Definition fence_post (s : Nest) (r : result NestError unit) (s' : Nest) : Prop :=
  fenced s s' /\
  match r with
  | Ok _ => ns_invalidation (ns s') = Clean /\ (ns_invalidation (ns s) <> Clean -> ns_phase (ns s') = phase_settle (ns_phase (ns s)))
  | Err e => e = Shootdown /\ ns_invalidation (ns s') = Failed /\ ns_retired_frames (ns s') = ns_retired_frames (ns s)
  end.

(** Fencing, the shootdown and its end; a failure keeps the frames that wait. *)
Lemma fence_all s : exists r s', (fence ;; ok ← shootdown; finish_fence ok) s = Some (r, s') /\ fence_post s r s'.
Proof.
  destruct (fence_run s) as (s1 & E1 & F1 & H1 & R1). destruct (shootdown_run s1) as (ok & s2 & E2 & F2 & N2). destruct (finish_fence_run ok s2) as (r & s3 & E3 & F3 & P3).
  exists r, s3. unfold mbind, M_bind. rewrite E1, E2. split; [exact E3|]. split; [by etransitivity; [|etransitivity]|]. destruct r; [destruct P3 as [? P3]; split; [done|]; intros _; by rewrite P3, N2, H1|]. by destruct P3 as (? & ? & _ & ->); rewrite N2, R1.
Qed.

Lemma finish_step k s : finish_loop (S k) s =
  if is_clean (ns_invalidation (ns s)) then Some (Ok tt, s)
  else if is_fencing (ns_invalidation (ns s)) then (ok ← shootdown; catch (finish_fence ok) (fun _ => finish_loop k)) s
  else (fence ;; ok ← shootdown; finish_fence ok) s.
Proof. cbn [finish_loop]. unfold mbind at 1, M_bind at 1, get at 1. by destruct (ns_invalidation (ns s)). Qed.

Lemma finish_run s : exists r s', finish_invalidation s = Some (r, s') /\ fence_post s r s'.
Proof.
  unfold finish_invalidation. rewrite finish_step.
  destruct (ns_invalidation (ns s)) eqn:Ei; simpl is_clean; simpl is_fencing; cbv iota; [|apply fence_all| |apply fence_all].
  - eexists _, _. split; [reflexivity|]. split; [done|]. by split.
  - unfold mbind at 1, M_bind at 1. destruct (shootdown_run s) as (ok & s1 & E1 & F1 & N1). rewrite E1. unfold catch.
    destruct (finish_fence_run ok s1) as (r & s2 & E2 & F2 & P2). rewrite E2, finish_step.
    assert (F : fenced s s2) by by etransitivity. destruct r as [[]|e].
    + destruct P2 as [P2 H2]. rewrite P2. eexists _, _. split; [reflexivity|]. split; [done|]. split; [done|]. intros _. by rewrite H2, N1.
    + destruct P2 as (-> & Ef & H2 & R2). rewrite Ef. simpl is_clean; simpl is_fencing; cbv iota. destruct (fence_all s2) as (r & s3 & E3 & F3 & P3).
      exists r, s3. split; [exact E3|]. split; [by etransitivity|]. destruct r; [|destruct P3 as (? & ? & ->); by rewrite R2, N1].
      destruct P3 as [? P3]. split; [done|]. intros _. rewrite P3, H2, N1; [done|]. by rewrite Ef.
Qed.

(** The space clean and open, or an error that says which is not so. *)
Lemma ready_run s : exists r s', ready_state s = Some (r, s') /\ fenced s s' /\
  match r with
  | Ok _ => ns_invalidation (ns s') = Clean /\ is_closed s' = false
  | Err e => e = NoRegion /\ is_closed s' = true \/ e = Shootdown /\ ns_invalidation (ns s') = Failed
  end.
Proof.
  assert (Hgo : forall s k, exists r s', (finish_invalidation ;; ready_loop (S k)) s = Some (r, s') /\ fenced s s' /\
    match r with
    | Ok _ => ns_invalidation (ns s') = Clean /\ is_closed s' = false
    | Err e => e = NoRegion /\ is_closed s' = true \/ e = Shootdown /\ ns_invalidation (ns s') = Failed
    end).
  { clear s. intros s k. destruct (finish_run s) as (r & s1 & E1 & F1 & P1). unfold mbind, M_bind. rewrite E1. destruct r as [[]|e].
    - cbn [ready_loop]. unfold mbind at 1, M_bind at 1, get. destruct (is_closed s1) eqn:Ec; [eexists _, _; split; [reflexivity|]; by split; [|left]|].
      destruct P1 as [P1 _]. rewrite P1. eexists _, _. split; [reflexivity|]. by split.
    - eexists _, _. split; [reflexivity|]. split; [done|]. right. by destruct P1 as (-> & ? & _). }
  unfold ready_state. cbn [ready_loop]. unfold mbind at 1, M_bind at 1, get at 1.
  destruct (is_closed s) eqn:Ec; [eexists _, _; split; [reflexivity|]; by split; [|left]|].
  destruct (ns_invalidation (ns s)) eqn:Ei; [eexists _, _; split; [reflexivity|]; by split|apply (Hgo s 0%nat)..|].
  eexists _, _. split; [reflexivity|]. by split; [|right].
Qed.

(** What lies outside the critical section of a view operation. *)
Definition outer (s : Nest) :=
  (self s, asid s, kind s, occ s, cleanup s, asid_released s, held s, mem s, ns_retirement (ns s)).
-=-=-
REQUIRED ACTION
Only the stretch of lines that begins with the one holding "assert (F : fenced" and ends with the last line above belongs in the answer; please write it out exactly.

RESPONSE AREA
    assert (F : fenced s s2) by by etransitivity. destruct r as [[]|e].
    + destruct P2 as [P2 H2]. rewrite P2. eexists _, _. split; [reflexivity|]. split; [done|]. split; [done|]. intros _. by rewrite H2, N1.
    + destruct P2 as (-> & Ef & H2 & R2). rewrite Ef. simpl is_clean; simpl is_fencing; cbv iota. destruct (fence_all s2) as (r & s3 & E3 & F3 & P3).
      exists r, s3. split; [exact E3|]. split; [by etransitivity|]. destruct r; [|destruct P3 as (? & ? & ->); by rewrite R2, N1].
      destruct P3 as [? P3]. split; [done|]. intros _. rewrite P3, H2, N1; [done|]. by rewrite Ef.
Qed.

(** The space clean and open, or an error that says which is not so. *)
Lemma ready_run s : exists r s', ready_state s = Some (r, s') /\ fenced s s' /\
  match r with
  | Ok _ => ns_invalidation (ns s') = Clean /\ is_closed s' = false
  | Err e => e = NoRegion /\ is_closed s' = true \/ e = Shootdown /\ ns_invalidation (ns s') = Failed
  end.
Proof.
  assert (Hgo : forall s k, exists r s', (finish_invalidation ;; ready_loop (S k)) s = Some (r, s') /\ fenced s s' /\
    match r with
    | Ok _ => ns_invalidation (ns s') = Clean /\ is_closed s' = false
    | Err e => e = NoRegion /\ is_closed s' = true \/ e = Shootdown /\ ns_invalidation (ns s') = Failed
    end).
  { clear s. intros s k. destruct (finish_run s) as (r & s1 & E1 & F1 & P1). unfold mbind, M_bind. rewrite E1. destruct r as [[]|e].
    - cbn [ready_loop]. unfold mbind at 1, M_bind at 1, get. destruct (is_closed s1) eqn:Ec; [eexists _, _; split; [reflexivity|]; by split; [|left]|].
      destruct P1 as [P1 _]. rewrite P1. eexists _, _. split; [reflexivity|]. by split.
    - eexists _, _. split; [reflexivity|]. split; [done|]. right. by destruct P1 as (-> & ? & _). }
  unfold ready_state. cbn [ready_loop]. unfold mbind at 1, M_bind at 1, get at 1.
  destruct (is_closed s) eqn:Ec; [eexists _, _; split; [reflexivity|]; by split; [|left]|].
  destruct (ns_invalidation (ns s)) eqn:Ei; [eexists _, _; split; [reflexivity|]; by split|apply (Hgo s 0%nat)..|].
  eexists _, _. split; [reflexivity|]. by split; [|right].
Qed.

(** What lies outside the critical section of a view operation. *)
Definition outer (s : Nest) :=
  (self s, asid s, kind s, occ s, cleanup s, asid_released s, held s, mem s, ns_retirement (ns s)).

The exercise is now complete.